Getting your kids to eat healthy at home is a challenge; getting them to eat healthy when you are not with them may seem impossible. School lunches offered in the cafeteria are often laden with extra sugary sides, french fries and even soda. Packing your kids lunches with bologna, cookies and fruit-flavored drinks, however, is not much of an upgrade. Fill their lunchboxes with healthy options that they want to eat but that also will provide them with the energy and nutrients they need for growth, optimal performance and energy.
Snack Lunch
Feed into kids' natural love of grazing and variety by packing a lunch of snacks. Put low-fat string cheese, a few slices of low-sodium ham, a handful of whole-wheat crackers, 1/2 cup of sliced strawberries, a small box of raisins and a low-fat pudding cup in for dessert. Provide a small box of milk, and choose flavored milk if your child is more likely to drink it. A study published in the April 2008 issue of the "Journal of the American Dietetic Association" found that drinking either flavored or plain milk improves children's nutritional intake and does not contribute to weight gain.
Dippy Lunch
Pack a lunch of fun dips to make it fun for your child.
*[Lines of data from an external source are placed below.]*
(* ===== verification/Conn.v ===== *)
(** The application's side of a datagram endpoint: [Send], [SendBatch], [Recv], [Close] and
    [Accept] of [pkg/tunnel/dgram_conn.go], and the initiator's rekey loop [Rekey] of
    [pkg/tunnel/dgram_rekey.go].

    [writeGSO] is the platform's: a function that says whether the kernel took a segmented send,
    in which case the datagrams on the wire are the consecutive segments of the buffer. *)

From Corelib Require Import ssreflect.
From stdpp Require Import base tactics list numbers strings gmap.
From Stdlib Require Import ZArith Lia.
From S2P Require Import Prelude Base Messages Codec DatagramCodec Replay Reassembly Fragment Crypto Chkem.
From S2P Require Import Ticket Session DgramSession Handshake DgramFSM Sha256 Admission Registry Endpoint.

Local Open Scope Z_scope.
Local Open Scope go_scope.

Definition errEndpointClosed : error := ErrExternal "tunnel: datagram endpoint closed".
Definition errRekeyTimeout : error := ErrExternal "tunnel: datagram rekey timed out".

(** * Sealing *)

Section Seal.
Context {P : Primitives}.

(** One DATA frame appended to [buf]: the header is both the frame's prefix and its AAD.  The
    frame's sequence number is returned with the grown buffer. *)
Definition seal_frame (coarse peerIndex : Z) (buf p : list Z) : ST Session error (list Z * Z) :=
  do! seq := nextDatagramSeq in
  do! s := st_get in
  do! epoch := st_lift (datagramSendEpoch s) in
  do! header := st_lift (AppendDatagramDataHeader buf (mkDatagramHeader 0 epoch peerIndex seq)) in
  do! aad := st_lift (slice_from header (len buf)) in
  do! frame := DatagramSealTo coarse header aad seq p in
  st_ret (frame, seq).

(** The frames of a batch back to back, the offset at which each ends, and the last sequence
    number. *)
Fixpoint seal_batch (coarse peerIndex : Z) (payloads : list (list Z)) (buf : list Z) (ends : list Z)
    (lastSeq : Z) : ST Session error (list Z * list Z * Z) :=
  match payloads with
  | [] => st_ret (buf, ends, lastSeq)
  | p :: payloads =>
      do! '(buf, seq) := seal_frame coarse peerIndex buf p in
      seal_batch coarse peerIndex payloads buf (ends ++ [len buf]) seq
  end.

(** [s.BytesSent.Add] and [s.PacketsSent.Add]. *)
Definition count_sent (bytes packets : Z) : ST Session error unit :=
  st_mod (fun s => s <| s_BytesSent := i64 (s_BytesSent s + bytes) |>
                     <| s_PacketsSent := i64 (s_PacketsSent s + packets) |>).
End Seal.

(** * Segmented sends *)

Definition maxGSOSegments : Z := 64.
Definition maxGSOBytes : Z := 65507.

(** The scan for a run of frames of one size, the last perhaps shorter: [prev] is where the
    frame before ends, [rest] the ends still to look at. *)
Fixpoint gso_run (segSize start prev runEnd n : Z) (rest : list Z) : Z * Z :=
  match rest with
  | [] => (runEnd, n)
  | e :: rest =>
      if n <? maxGSOSegments then
        let size := e - prev in
        if (segSize <? size) || (maxGSOBytes <? runEnd + size - start) then (runEnd, n)
        else if size <? segSize then (e, n + 1)
        else gso_run segSize start e e (n + 1) rest
      else (runEnd, n)
  end.

(** What the kernel sends for one segmented write. *)
Fixpoint segments (fuel : nat) (segSize : Z) (b : list Z) : list (list Z) :=
  match fuel, b with
  | O, _ | _, [] => []
  | S fuel, _ => take (Z.to_nat segSize) b :: segments fuel segSize (drop (Z.to_nat segSize) b)
  end.

Section Batch.
(** [writeGSO(buf, segSize, dst)]. *)
Variable writeGSO : list Z -> Z -> bool.

(** [for i := 0; i < len(ends); ]: [ends] is what is left of the slice from [i] on, [fuel] bounds
    the rounds by the number of frames. *)
Fixpoint send_runs (fuel : nat) (buf : list Z) (start : Z) (ends : list Z)
    : outcome error (list (list Z)) :=
  match ends, fuel with
  | [], _ => Ok []
  | _, O => Panic
  | e :: rest, S fuel =>
      let segSize := e - start in
      let '(runEnd, n) := gso_run segSize start e e 1 rest in
      let! run := slice buf start runEnd in
      if (1 <? n) && writeGSO run segSize then
        let! out := send_runs fuel buf runEnd (drop (Z.to_nat n) ends) in
        Ok (segments (Z.to_nat n) segSize run ++ out)
      else
        let! frame := slice buf start e in
        let! out := send_runs fuel buf e rest in
        Ok (frame :: out)
  end.
End Batch.

(** * The connection *)

Section Conn.
Context {P : Primitives} {K : KEMPrimitives} (fips : bool).

(** Runs on the established session of [s]; the code dereferences it. *)
Definition with_sess {A} (s : ref) (m : ST Session error A) : EP A :=
  do! e := st_get in
  match ep_store e !! s with
  | Some ds => match x_sess ds with
               | Some sess => on_sess s sess m
               | None => st_lift Panic
               end
  | None => st_lift Panic
  end.

Definition get_ds (s : ref) : EP dgSession :=
  do! e := st_get in
  st_lift (match ep_store e !! s with Some ds => Ok ds | None => Panic end).

(** The rekey that a send may start in the background. *)
Definition rekey_wanted (z : EEnv) (s : ref) (seq : Z) : EP bool :=
  do! ds := get_ds s in
  with_sess s (fun sess =>
    if bool_decide (s_Role sess = RoleInitiator) && negb (x_rekeyActive ds)
    then st_lift (datagramRekeyDue (z_now z) seq sess) sess
    else st_ret false sess).

(** [Send]: whether it started a rekey. *)
Definition Send (z : EEnv) (s : ref) (p : list Z) : EP bool :=
  check! negb (DatagramMaxDataPayload <? len p) else ErrMessageTooLarge in
  do! ds := get_ds s in
  do! '(frame, seq) := with_sess s (seal_frame (z_coarse z) (x_peerIndex ds) [] p) in
  do! _ := writePeer [frame] s in
  do! _ := with_sess s (count_sent (len p) 1) in
  rekey_wanted z s seq.

Definition SendBatch (writeGSO : list Z -> Z -> bool) (z : EEnv) (s : ref) (payloads : list (list Z)) : EP bool :=
  if len payloads =? 0 then st_ret false
  else
    check! forallb (fun p => negb (DatagramMaxDataPayload <? len p)) payloads else ErrMessageTooLarge in
    do! ds := get_ds s in
    do! '(buf, ends, lastSeq) := with_sess s (seal_batch (z_coarse z) (x_peerIndex ds) payloads [] [] 0) in
    do! out := st_lift (send_runs writeGSO (length ends) buf 0 ends) in
    do! _ := writePeer out s in
    do! _ := with_sess s (count_sent (foldl Z.add 0 (map len payloads)) (len payloads)) in
    rekey_wanted z s lastSeq.

(** [Recv]: a payload, or the error of a closed session or endpoint; [None] is a call that would
    still block.  [select] may take either of two ready cases: [data] is its choice. *)
Definition Recv (data : bool) (done : bool) (s : ref) : EP (option (list Z)) :=
  do! ds := get_ds s in
  match x_recvCh ds with
  | b :: rest =>
      if data || negb (x_closed ds || done)
      then do! _ := mod_ds s (fun ds => ds <| x_recvCh := rest |>) in st_ret (Some b)
      else st_err (if x_closed ds then ErrTunnelClosed else errEndpointClosed)
  | [] =>
      if x_closed ds then st_err ErrTunnelClosed
      else if done then st_err errEndpointClosed
      else st_ret None
  end.

(** [Close]: one sealed CLOSE, then the session is torn down. *)
Definition CloseConn (z : EEnv) (s : ref) : EP unit :=
  do! ds := get_ds s in
  do! _ := match x_sess ds with
           | None => st_ret tt
           | Some _ =>
               do! seq := with_sess s nextDatagramSeq in
               do! epoch := with_sess s (fun sess => (sess, datagramSendEpoch sess)) in
               do! header := st_lift (EncodeDatagramHeader
                 (mkDatagramHeader DatagramFrameClose epoch (x_peerIndex ds) seq)) in
               do! tag := (fun e => match with_sess s (DatagramSeal (z_coarse z) header seq []) e with
                                    | (e, Ok tag) => (e, Ok (Some tag))
                                    | (e, Err _) => (e, Ok None)
                                    | (e, Panic) => (e, Panic)
                                    end) in
               do! _ := match tag with Some tag => writePeer [header ++ tag] s | None => st_ret tt end in
               with_sess s Close
           end in
  teardown s.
Start with baby carrots and baked tortilla chips with a small container of hummus. Kids usually like the nutty flavor of the chickpea dip, and baked tortilla chips have 15 percent fewer calories and 70 percent less fat than fried versions. Include a fruit-flavored, low-sugar container of yogurt with strawberries and apple slices for dipping. Round out the meal with a box of 100 percent orange juice, which provides vitamin C and no added sugar.
Hot Lunch
Just because your child is bringing his lunch does not mean it has to be cold. Invest in a Thermos and fill it with his favorite hot-lunch foods. Purchase whole-wheat ravioli and cook before school. Put the hot pasta in the Thermos with warmed marinara sauce and a sprinkling of cheese. The ravioli provides energizing carbohydrates and fiber, while the marinara sauce is a source of vegetables. Remember to put a fork in the lunch box along with a banana and a few sheets of graham crackers for dessert.
Roll-Ups
Instead of your standard sandwich, pack turkey and cheese roll-ups in your child's lunchbox. Use two slices of whole-wheat bread and remove the crusts. Roll the bread with a rolling pin to 1/4-inch thickness. Place a slice of nitrate-free deli turkey on the bread and one low-fat, string-cheese stick. Roll up the slice of bread and secure with four toothpicks. Cut into four sections, between the toothpicks. The whole-wheat bread provides more fiber than plain white bread, and the turkey is a lean source of protein. The string cheese provides bone-building calcium. Include an unsweetened applesauce -- for sandwich dipping -- and a handful of trail mix made from raisins, dried cranberries and peanuts for dessert.